マンションのエレベーターを降り、逃げるようにタクシーを捕まえた。
鼓動が激しく鳴り響き、暖房のきいた暖かい車内に乗り込んでもなかなか震えは収まらなかった。
怖くて、怖くて…
今起きたばかりの現実を受け入れることが難しく、後から後から恐怖が込み上げる。
まさか彼があんな人だったなんてーー
でも助かった。
あの時、彼女が来てくれなかったら今頃坂井さんに何をされていたのか分からない。
バタンと玄関の戸が開き、リビングに慌ただしく入ってきたのは坂井さんの妹だった。
彼女はかなり酔っぱらっていて、彼氏と喧嘩して帰る場所がないからと坂井さんに泣きついてきたのだ。

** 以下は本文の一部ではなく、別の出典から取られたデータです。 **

(* ===== verification/BlobStore.v ===== *)
(** * The blob store ([blob_store.rs]): resumable uploads to files

    The directory of the store is the map from the names of its files to their
    bytes; of the file system's errors only the missing file is modelled.
    SHA-256 and the JSON of the metadata are other people's code, the fields of
    [BlobCodec]. *)

From S2P Require Import Prelude Text Maps Bytes.

Definition MAX_BLOB_RANGE_BYTES : Z := 8 * 1024 * 1024.

Record BlobId := MkBlobId { blob_id_0 : string }.
#[export] Instance BlobId_eq_dec : EqDecision BlobId.
Proof. solve_decision. Defined.

Record BlobMetadata := {
  bm_id : BlobId;
  bm_file_name : string;
  bm_mime_type : string;
  bm_size_bytes : Z;
  bm_content_hash : option string;
  bm_created_at_ms : Z;
}.
#[export] Instance BlobMetadata_eq_dec : EqDecision BlobMetadata.
Proof. solve_decision. Defined.

Record BlobUploadStatus := {
  bu_id : BlobId;
  bu_size_bytes : Z;
  bu_uploaded_bytes : Z;
  bu_complete : bool;
}.

(** A file error other than a missing metadata file is [BlobIo]. *)
Inductive BlobStoreError :=
| InvalidBlobId (value : string)
| InvalidFileName
| InvalidMimeType
| AlreadyExists (id : BlobId)
| BlobNotFound (id : BlobId)
| MissingMetadata (path : string)
| EmptyChunk
| SizeOverflow
| UnexpectedOffset (id : BlobId) (expected actual : Z)
| UploadTooLarge (id : BlobId) (expected actual : Z)
| IncompleteUpload (id : BlobId) (expected actual : Z)
| InvalidContentHash (value : string)
| IntegrityMismatch (expected actual : string)
| InvalidRangeLength (length : Z)
| RangeOutOfBounds (id : BlobId) (offset size : Z)
| BlobIo (path : string)
| BlobJson (reason : string).
#[export] Instance BlobStoreError_eq_dec : EqDecision BlobStoreError.
Proof. solve_decision. Defined.

Class BlobCodec := {
  blob_sha256 : list ascii -> list ascii;
  metadata_to_json : BlobMetadata -> list ascii;
  metadata_of_json : list ascii -> result string BlobMetadata;
}.

Class BlobCodecLaws `{BlobCodec} : Prop :=
  metadata_json_roundtrip : forall m, metadata_of_json (metadata_to_json m) = Ok m.

(** [FileBlobStore]: the files under its root. *)
Record FileBlobStore := { fs_files : gmap string (list ascii) }.
#[export] Instance eta_FileBlobStore : Eta FileBlobStore := fun s => Build_FileBlobStore (fs_files s).

(** ** Validation *)

(** [BlobId::new] *)
Definition blob_id_new (value : string) : result BlobStoreError BlobId :=
  reject_if (is_empty value || (128 <? len value)
             || negb (all_bytes (fun b => is_ascii_alphanumeric b || eqb b "-"%char || eqb b "_"%char
                                          || eqb b "."%char) value)
             || eqb value "." || eqb value "..") (InvalidBlobId value) ;;
  Ok (MkBlobId value).

Definition validate_metadata (m : BlobMetadata) : result BlobStoreError unit :=
  blob_id_new (blob_id_0 (bm_id m)) ;;
  reject_if (blank (bm_file_name m)) InvalidFileName ;;
  reject_if (blank (bm_mime_type m)) InvalidMimeType.

Definition normalize_sha256 (value : string) : result BlobStoreError string :=
  let trimmed := trim value in
  let raw := default trimmed (strip_prefix "sha256:" trimmed) in
  let normalized := to_ascii_lowercase raw in
  reject_if (negb (len normalized =? 64)
             || negb (all_bytes (fun a => is_some_and (hex_value a) (fun _ => true)) normalized))
    (InvalidContentHash value) ;;
  Ok normalized.

(** ** The files of a blob *)

Definition blob_path (id : BlobId) : string := blob_id_0 id +:+ ".blob".
Definition metadata_path (id : BlobId) : string := blob_id_0 id +:+ ".json".
Definition part_path (id : BlobId) : string := blob_id_0 id +:+ ".part".
Definition part_metadata_path (id : BlobId) : string := blob_id_0 id +:+ ".part.json".
(** [path.with_extension("json.tmp")] of a part's metadata file *)
Definition temporary_path (id : BlobId) : string := blob_id_0 id +:+ ".part.json.tmp".

Definition file_len (file : list ascii) : Z := Z.of_nat (length file).

(** [fs::metadata(path)?], [File::open(path)?] *)
Definition open_file (s : FileBlobStore) (path : string) : result BlobStoreError (list ascii) :=
  ok_or (fs_files s !! path) (BlobIo path).

(** [fs::rename] *)
Definition rename_file (from to : string) (s : FileBlobStore) : FileBlobStore :=
  match fs_files s !! from with
  | Some file => s ⟪ fs_files := <[to := file]> (delete from (fs_files s)) ⟫
  | None => s
  end.

Section blobs.
Context `{BC : BlobCodec}.

Definition read_metadata (s : FileBlobStore) (path : string) : result BlobStoreError BlobMetadata :=
  bytes ← ok_or (fs_files s !! path) (MissingMetadata path);
  map_err BlobJson (metadata_of_json bytes).

(** Written to the temporary file, which then replaces [path]. *)
Definition write_metadata_atomic (temporary path : string) (m : BlobMetadata) (s : FileBlobStore) :
    FileBlobStore :=
  rename_file temporary path (s ⟪ fs_files ::= <[temporary := metadata_to_json m]> ⟫).

(** [sha256_file]: the loop feeds the whole file to the hasher. *)
Definition sha256_file (file : list ascii) : string := encode_hex (blob_sha256 file).

(** [FileBlobStore::metadata] *)
Definition blob_metadata (s : FileBlobStore) (id : BlobId) : result BlobStoreError BlobMetadata :=
  read_metadata s (metadata_path id).

(** ** Operations *)

Definition upload_progress (m : BlobMetadata) (id : BlobId) (uploaded : Z) (complete : bool) :
    BlobUploadStatus :=
  {| bu_id := id; bu_size_bytes := bm_size_bytes m; bu_uploaded_bytes := uploaded; bu_complete := complete |}.

Definition begin_upload (s : FileBlobStore) (m : BlobMetadata) :
    FileBlobStore * result BlobStoreError BlobUploadStatus :=
  match validate_metadata m with
  | Err e => (s, Err e)
  | Ok _ =>
      if contains_key (blob_path (bm_id m)) (fs_files s) then
        (s, existing ← blob_metadata s (bm_id m);
            reject_if (negb (eqb existing m)) (AlreadyExists (bm_id m)) ;;
            Ok (upload_progress m (bm_id m) (bm_size_bytes m) true))
      else
        let s1 := if contains_key (part_path (bm_id m)) (fs_files s) then s
                  else s ⟪ fs_files ::= <[part_path (bm_id m) := []]> ⟫ in
        let s2 := write_metadata_atomic (temporary_path (bm_id m)) (part_metadata_path (bm_id m)) m s1 in
        (s2, part ← open_file s2 (part_path (bm_id m));
             reject_if (bm_size_bytes m <? file_len part)
               (UploadTooLarge (bm_id m) (bm_size_bytes m) (file_len part)) ;;
             Ok (upload_progress m (bm_id m) (file_len part) false))
  end.

Definition upload_status (s : FileBlobStore) (id : BlobId) : result BlobStoreError BlobUploadStatus :=
  if contains_key (blob_path id) (fs_files s) then
    m ← blob_metadata s id;
    file ← open_file s (blob_path id);
    Ok (upload_progress m id (file_len file) true)
  else
    m ← read_metadata s (part_metadata_path id);
    part ← open_file s (part_path id);
    Ok (upload_progress m id (file_len part) false).

(** The checks of [append_chunk]: the file as it is, its length afterwards. *)
Definition chunk_fits (s : FileBlobStore) (id : BlobId) (offset : Z) (bytes : list ascii) :
    result BlobStoreError (BlobMetadata * list ascii * Z) :=
  reject_if (bool_decide (bytes = [])) EmptyChunk ;;
  m ← read_metadata s (part_metadata_path id);
  part ← open_file s (part_path id);
  reject_if (negb (file_len part =? offset)) (UnexpectedOffset id (file_len part) offset) ;;
  next ← ok_or (checked_add_u64 (file_len part) (file_len bytes)) SizeOverflow;
  reject_if (bm_size_bytes m <? next) (UploadTooLarge id (bm_size_bytes m) next) ;;
  Ok (m, part, next).

Definition append_chunk (s : FileBlobStore) (id : BlobId) (offset : Z) (bytes : list ascii) :
    FileBlobStore * result BlobStoreError BlobUploadStatus :=
  match chunk_fits s id offset bytes with
  | Err e => (s, Err e)
  | Ok (m, part, next) =>
      (s ⟪ fs_files ::= <[part_path id := (part ++ bytes)%list]> ⟫, Ok (upload_progress m id next false))
  end.

(** The checks of [finish_upload]. *)
Definition upload_checks (s : FileBlobStore) (id : BlobId) : result BlobStoreError BlobMetadata :=
  m ← read_metadata s (part_metadata_path id);
  part ← open_file s (part_path id);
  reject_if (negb (file_len part =? bm_size_bytes m)) (IncompleteUpload id (bm_size_bytes m) (file_len part)) ;;
  match bm_content_hash m with
  | None => Ok m
  | Some expected_hash =>
      expected ← normalize_sha256 expected_hash;
      reject_if (negb (eqb (sha256_file part) expected)) (IntegrityMismatch expected (sha256_file part)) ;;
      Ok m
  end.

Definition finish_upload (s : FileBlobStore) (id : BlobId) : FileBlobStore * result BlobStoreError BlobMetadata :=
  match upload_checks s id with
  | Err e => (s, Err e)
  | Ok m =>
      (rename_file (part_metadata_path id) (metadata_path id) (rename_file (part_path id) (blob_path id) s), Ok m)
  end.

Definition read_range (s : FileBlobStore) (id : BlobId) (offset length : Z) : result BlobStoreError (list ascii) :=
  reject_if ((length =? 0) || (MAX_BLOB_RANGE_BYTES <? length)) (InvalidRangeLength length) ;;
  file ← open_file s (blob_path id);
  reject_if (file_len file <=? offset) (RangeOutOfBounds id offset (file_len file)) ;;
  let readable := Z.min length (file_len file - offset) in
  Ok (take (Z.to_nat readable) (drop (Z.to_nat offset) file)).

Definition blob_files (id : BlobId) : list string :=
  [blob_path id; metadata_path id; part_path id; part_metadata_path id].

(** [FileBlobStore::delete] *)
Definition delete_blob (s : FileBlobStore) (id : BlobId) : FileBlobStore * result BlobStoreError unit :=
  (s ⟪ fs_files ::= fun files => foldr delete files (blob_files id) ⟫,
   reject_if (negb (existsb (fun path => contains_key path (fs_files s)) (blob_files id))) (BlobNotFound id)).

(** ** Names *)

Lemma append_inj_l (p a b : string) : p +:+ a = p +:+ b -> a = b.
Proof. induction p as [|c p IH]; simpl; [done|]. intros [= H]. auto. Qed.

(** The files of one blob have five different names. *)
Lemma paths_differ (id : BlobId) :
  NoDup [blob_path id; metadata_path id; part_path id; part_metadata_path id; temporary_path id].
Proof.
  unfold blob_path, metadata_path, part_path, part_metadata_path, temporary_path.
  repeat (apply list.NoDup_cons; split;
    [rewrite ?not_elem_of_cons; split_and?; try (intros H%append_inj_l; discriminate H); apply not_elem_of_nil|]).
  apply NoDup_nil_2.
Qed.

Ltac other_path id :=
  let H := fresh in pose proof (paths_differ id) as H;
  unfold blob_path, metadata_path, part_path, part_metadata_path, temporary_path in *;
  apply list.NoDup_cons in H as [? H]; apply list.NoDup_cons in H as [? H];
  apply list.NoDup_cons in H as [? H]; apply list.NoDup_cons in H as [? H]; clear H;
  rewrite !not_elem_of_cons in *; destruct_and?;
  repeat first [rewrite lookup_insert_eq | rewrite lookup_insert_ne by congruence
               | rewrite lookup_delete_eq | rewrite lookup_delete_ne by congruence]; try done.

それを見て坂井さんはスッと私をあの部屋から出し、妹さんをあの部屋に入れないようにした。
これには驚いたけど、私は帰る口実ができ心の底からホッとした。「今日は…帰ります」と引き留めようとした彼を無視して慌ててマンションを飛び出した。
妹さんとすれ違ったとき、何故かじっと見られたきがしたけどそんなの気にする余裕はなかった。
ただここから離れたい。
必死だった。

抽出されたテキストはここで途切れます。